EXERCISE INSTRUCTIONS: Print out the records that follow, exactly and completely.

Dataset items
§

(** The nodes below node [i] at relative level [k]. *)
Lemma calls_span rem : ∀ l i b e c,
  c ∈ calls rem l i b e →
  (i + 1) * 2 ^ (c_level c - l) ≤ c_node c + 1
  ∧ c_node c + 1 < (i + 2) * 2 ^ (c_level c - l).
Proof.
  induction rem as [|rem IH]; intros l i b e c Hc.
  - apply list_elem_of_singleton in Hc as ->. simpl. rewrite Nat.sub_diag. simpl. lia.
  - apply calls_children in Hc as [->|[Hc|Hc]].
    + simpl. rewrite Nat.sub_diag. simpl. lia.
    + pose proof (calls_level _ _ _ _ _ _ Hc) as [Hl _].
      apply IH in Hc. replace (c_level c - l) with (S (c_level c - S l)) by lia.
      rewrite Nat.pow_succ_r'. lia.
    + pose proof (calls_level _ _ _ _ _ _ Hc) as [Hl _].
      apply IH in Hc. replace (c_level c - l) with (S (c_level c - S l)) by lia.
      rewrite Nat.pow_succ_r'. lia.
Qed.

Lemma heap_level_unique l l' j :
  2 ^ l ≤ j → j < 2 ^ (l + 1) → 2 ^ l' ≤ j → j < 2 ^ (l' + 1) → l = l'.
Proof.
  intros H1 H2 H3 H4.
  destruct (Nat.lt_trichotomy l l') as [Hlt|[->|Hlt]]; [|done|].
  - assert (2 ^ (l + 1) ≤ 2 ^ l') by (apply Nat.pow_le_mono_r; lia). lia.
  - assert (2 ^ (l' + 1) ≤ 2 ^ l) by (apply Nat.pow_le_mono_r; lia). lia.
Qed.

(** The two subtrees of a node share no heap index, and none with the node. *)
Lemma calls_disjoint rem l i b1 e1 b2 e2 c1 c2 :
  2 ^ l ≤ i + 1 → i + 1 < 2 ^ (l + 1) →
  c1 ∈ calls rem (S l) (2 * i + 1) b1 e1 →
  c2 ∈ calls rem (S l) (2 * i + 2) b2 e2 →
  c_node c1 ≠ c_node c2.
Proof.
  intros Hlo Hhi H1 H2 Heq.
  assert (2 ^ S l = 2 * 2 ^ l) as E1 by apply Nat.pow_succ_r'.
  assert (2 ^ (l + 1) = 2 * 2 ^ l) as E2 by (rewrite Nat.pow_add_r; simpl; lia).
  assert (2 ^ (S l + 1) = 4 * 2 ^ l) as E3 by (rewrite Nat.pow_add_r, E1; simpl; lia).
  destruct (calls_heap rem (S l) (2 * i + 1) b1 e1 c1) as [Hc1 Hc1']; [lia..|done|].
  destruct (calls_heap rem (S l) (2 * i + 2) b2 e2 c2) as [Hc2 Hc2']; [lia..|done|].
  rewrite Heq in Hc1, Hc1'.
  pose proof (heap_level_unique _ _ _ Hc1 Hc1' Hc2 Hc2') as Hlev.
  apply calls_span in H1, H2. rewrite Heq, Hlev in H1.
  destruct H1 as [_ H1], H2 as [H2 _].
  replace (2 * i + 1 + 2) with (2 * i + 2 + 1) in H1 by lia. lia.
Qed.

§

SOLUTION FOR THIS TASK:
(** The nodes below node [i] at relative level [k]. *)
Lemma calls_span rem : ∀ l i b e c,
  c ∈ calls rem l i b e →
  (i + 1) * 2 ^ (c_level c - l) ≤ c_node c + 1
  ∧ c_node c + 1 < (i + 2) * 2 ^ (c_level c - l).
Proof.
  induction rem as [|rem IH]; intros l i b e c Hc.
  - apply list_elem_of_singleton in Hc as ->. simpl. rewrite Nat.sub_diag. simpl. lia.
  - apply calls_children in Hc as [->|[Hc|Hc]].
    + simpl. rewrite Nat.sub_diag. simpl. lia.
    + pose proof (calls_level _ _ _ _ _ _ Hc) as [Hl _].
      apply IH in Hc. replace (c_level c - l) with (S (c_level c - S l)) by lia.
      rewrite Nat.pow_succ_r'. lia.
    + pose proof (calls_level _ _ _ _ _ _ Hc) as [Hl _].
      apply IH in Hc. replace (c_level c - l) with (S (c_level c - S l)) by lia.
      rewrite Nat.pow_succ_r'. lia.
Qed.

Lemma heap_level_unique l l' j :
  2 ^ l ≤ j → j < 2 ^ (l + 1) → 2 ^ l' ≤ j → j < 2 ^ (l' + 1) → l = l'.
Proof.
  intros H1 H2 H3 H4.
  destruct (Nat.lt_trichotomy l l') as [Hlt|[->|Hlt]]; [|done|].
  - assert (2 ^ (l + 1) ≤ 2 ^ l') by (apply Nat.pow_le_mono_r; lia). lia.
  - assert (2 ^ (l' + 1) ≤ 2 ^ l) by (apply Nat.pow_le_mono_r; lia). lia.
Qed.

(** The two subtrees of a node share no heap index, and none with the node. *)
Lemma calls_disjoint rem l i b1 e1 b2 e2 c1 c2 :
  2 ^ l ≤ i + 1 → i + 1 < 2 ^ (l + 1) →
  c1 ∈ calls rem (S l) (2 * i + 1) b1 e1 →
  c2 ∈ calls rem (S l) (2 * i + 2) b2 e2 →
  c_node c1 ≠ c_node c2.
Proof.
  intros Hlo Hhi H1 H2 Heq.
  assert (2 ^ S l = 2 * 2 ^ l) as E1 by apply Nat.pow_succ_r'.
  assert (2 ^ (l + 1) = 2 * 2 ^ l) as E2 by (rewrite Nat.pow_add_r; simpl; lia).
  assert (2 ^ (S l + 1) = 4 * 2 ^ l) as E3 by (rewrite Nat.pow_add_r, E1; simpl; lia).
  destruct (calls_heap rem (S l) (2 * i + 1) b1 e1 c1) as [Hc1 Hc1']; [lia..|done|].
  destruct (calls_heap rem (S l) (2 * i + 2) b2 e2 c2) as [Hc2 Hc2']; [lia..|done|].
  rewrite Heq in Hc1, Hc1'.
  pose proof (heap_level_unique _ _ _ Hc1 Hc1' Hc2 Hc2') as Hlev.
  apply calls_span in H1, H2. rewrite Heq, Hlev in H1.
  destruct H1 as [_ H1], H2 as [H2 _].
  replace (2 * i + 1 + 2) with (2 * i + 2 + 1) in H1 by lia. lia.
Qed.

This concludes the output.